N.Y. Police Officer’s 9/11 Claims Come Up Short

New York, NY (WorkersCompensation.com) — The officers and first responders at Ground Zero on 9/11 are widely recognized as heroes who risked — and in some cases sacrificed — their lives to save others.

Nonetheless, as a police officer learned in In the Matter of the Claim of Charles Mascali v. Town/Village of Harrison, No. 533036 (N.Y. App. Div. 03/17/22)attempting to connect an injury to what happened on 9/11 still requires satisfying the standards of workers’ compensation law.

9/11, Compensability

In 2017, the officer filed a claim for workers’ compensation benefits, alleging that he experienced an injury from inhaling dust and toxins on September 11, 2001, at the World Trade Center site.

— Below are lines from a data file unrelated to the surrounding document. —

Lemma readable_not_all flags : readable flags → (flags =? KPF_ALL_BITS) = false.
Proof. intros [_ Hs]. apply Z.eqb_neq. intros ->. done. Qed.

Lemma land_all flags : 0 ≤ flags < 2 ^ 64 → Z.land flags KPF_ALL_BITS = flags.
Proof.
  intros Hf. change KPF_ALL_BITS with (Z.ones 64). rewrite Z.land_ones by lia.
  by apply Z.mod_small.
Qed.

(** Names followed by a negated one. *)
Lemma parse_negated flags k nm all :
  readable flags → flags ≠ 0 → (k, nm) ∈ flag_table → nm ≠ "w:swap" →
  parse_flag_names (names_of flags +:+ "," +:+ "~" +:+ longpart nm) all =
  Done (if all then Z.lor flags (BIT k) else flags).
Proof.
  intros Hr H0 Hin Hs. unfold parse_flag_names, names_of.
  assert (filter (fun e => Z.testbit flags e.1 = true) (named page_flag_names 0) ≠ []) as Hne.
  { intros E. apply H0, set_names_nil; [apply Hr|]. unfold set_names. by rewrite E. }
  destruct (flag_items_commas _ ("," +:+ "~" +:+ longpart nm) all 0 (readable_tokens _ Hr) Hne)
    as [_ E]. fold (set_names flags) in E. rewrite (E _ eq_refl), lor_bits_named by apply Hr.
  set (q := "~" +:+ longpart nm).
  assert (flag_items q q 0 all flags = flag_item q (0 + strlen q) all flags) as ->.
  { rewrite <- (string_app_nil_r q) at 1. rewrite flag_items_skip; [done|].
    exact (table_token k nm Hin). }
  unfold flag_item. change (Ascii.eqb (letter q) "~") with true. cbn [negb].
  destruct all; cbn [andb]; [|done]. change (tail q) with (longpart nm).
  assert (strlen q = 1 + strlen (longpart nm)) as -> by (unfold q; by rewrite strlen_app).
  pose proof tokens_ok as T. rewrite Forall_forall in T. specialize (T _ Hin).
  unfold token_ok in T. cbn [snd] in T. rewrite !andb_true_iff in T.
  destruct T as [[[T _] _] _]. rewrite T.
  replace (0 + (1 + strlen (longpart nm)) - 1) with (strlen (longpart nm)) by lia.
  rewrite <- (string_app_nil_r (longpart nm)) at 1.
  by rewrite (parse_flag_name_token k nm) by done.
Qed.

End Forms.

(** C6: the long names read back.  What [page_flag_longname] prints for a
    word whose bits all have names (and fits its buffer), [parse_flag_names]
    reads as the same word, so that the output of the tool can be given to
    its -b and -d options; the exception is the bit named swap. *)
Theorem longname_roundtrip `{KernelPageFlags} flags all :
  all_named flags → Z.testbit flags KPF_SWAP = false →
  ∃ s, page_flag_longname flags = Done s ∧ parse_flag_names s all = Done flags.
Proof.
  intros Hn Hs. exists (commas (set_names flags)). split; [apply page_flag_longname_text|].
  rewrite <- (string_app_nil_r (commas _)). apply (parse_names flags "" all); [done|by left].
Qed.

(** The name swap cannot be selected: [strncmp] with the length of the
    item matches the longer name swapcache or swapbacked of a lower bit first. *)
Theorem swap_name_shadowed `{KernelPageFlags} all :
  parse_flag_names "swap" all = Done (BIT (Z.min KPF_SWAPCACHE KPF_SWAPBACKED)).
Proof.
  change (parse_flag_names "swap" all) with
    (b ← match find_name page_flag_names 0 ("swap" +:+ "") (strlen "swap") with
         | Some b => Done b | None => parse_number "swap" end; Done (Z.lor 0 b)).
  assert (0 ≤ KPF_SWAPCACHE < 32) by (apply kernel_low; set_solver).
  assert (0 ≤ KPF_SWAPBACKED < 32) by (apply kernel_low; set_solver).
  set (k := Z.min _ _).
  assert (∃ nm, (k, nm) ∈ flag_table ∧ prefix_of "swap" (longpart nm) = true) as (nm & Hin & Hp).
  { subst k. destruct (Z.min_spec KPF_SWAPCACHE KPF_SWAPBACKED) as [[_ ->]|[_ ->]];
      [exists "s:swapcache"|exists "b:swapbacked"]; (split; [in_table|reflexivity]). }
  rewrite (find_name_first _ 0 "swap" "" (Z.to_nat k) nm).
  - cbn [mbind res_bind]. by rewrite Z.lor_0_l, Z2Nat.id, Z.add_0_l by lia.
  - apply page_flag_names_lookup. by rewrite Z2Nat.id by lia.
  - done.
  - intros j nm' Hj Hl. apply page_flag_names_lookup in Hl.
    destruct (prefix_of "swap" (longpart nm')) eqn:E; [exfalso|done].
    apply (swap_names _ Hl) in E. cbn [fst] in E. unfold KPF_SWAP in E. lia.
Qed.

A Workers’ Compensation Law Judge established the claim for work-related chronic pulmonary disease, gastroesophageal reflux diseas, dyspnea, and shortness of breath. The Workers’ Compensation Board reversed the decision on administrative reveiw, finding that the medical evidence wasn’t enough to connect the officer’s injuries to his employment. The officer applied for full board review, but the board denied his application. As a result, the officer appealed to court.

Board’s Decision

In New York, for a work to obtain review or reconsideration by the full board, he must demonstrate that newly discovered evidence exists, that there has been a material change in condition, or that the board improperly failed to consider the issues raised in the application for review in making its initial determination.

In this case, the court highlighted that the board rejected as “unsupported and conclusory” the opinion of the officer’s medical expert that the officer’s condition was causally related to his work at the World Trade Center site.

Although the officer sumbitted another report to the board in an attempt to bolster his case, the court explained that it didn’t meet the legal standard of overturning the board’s decision.

“The new report did not indicate a material change in condition but merely restated the expert’s finding of a causal relationship, an opinion that the board had considered and rejected in its initial determination,” the court explained. “Under these circumstances, it was not an abuse of discretion or arbitrary and capricious for the Board to deny claimant’s application for reconsideration and/or full board review.”

As a result, the board’s decision stood.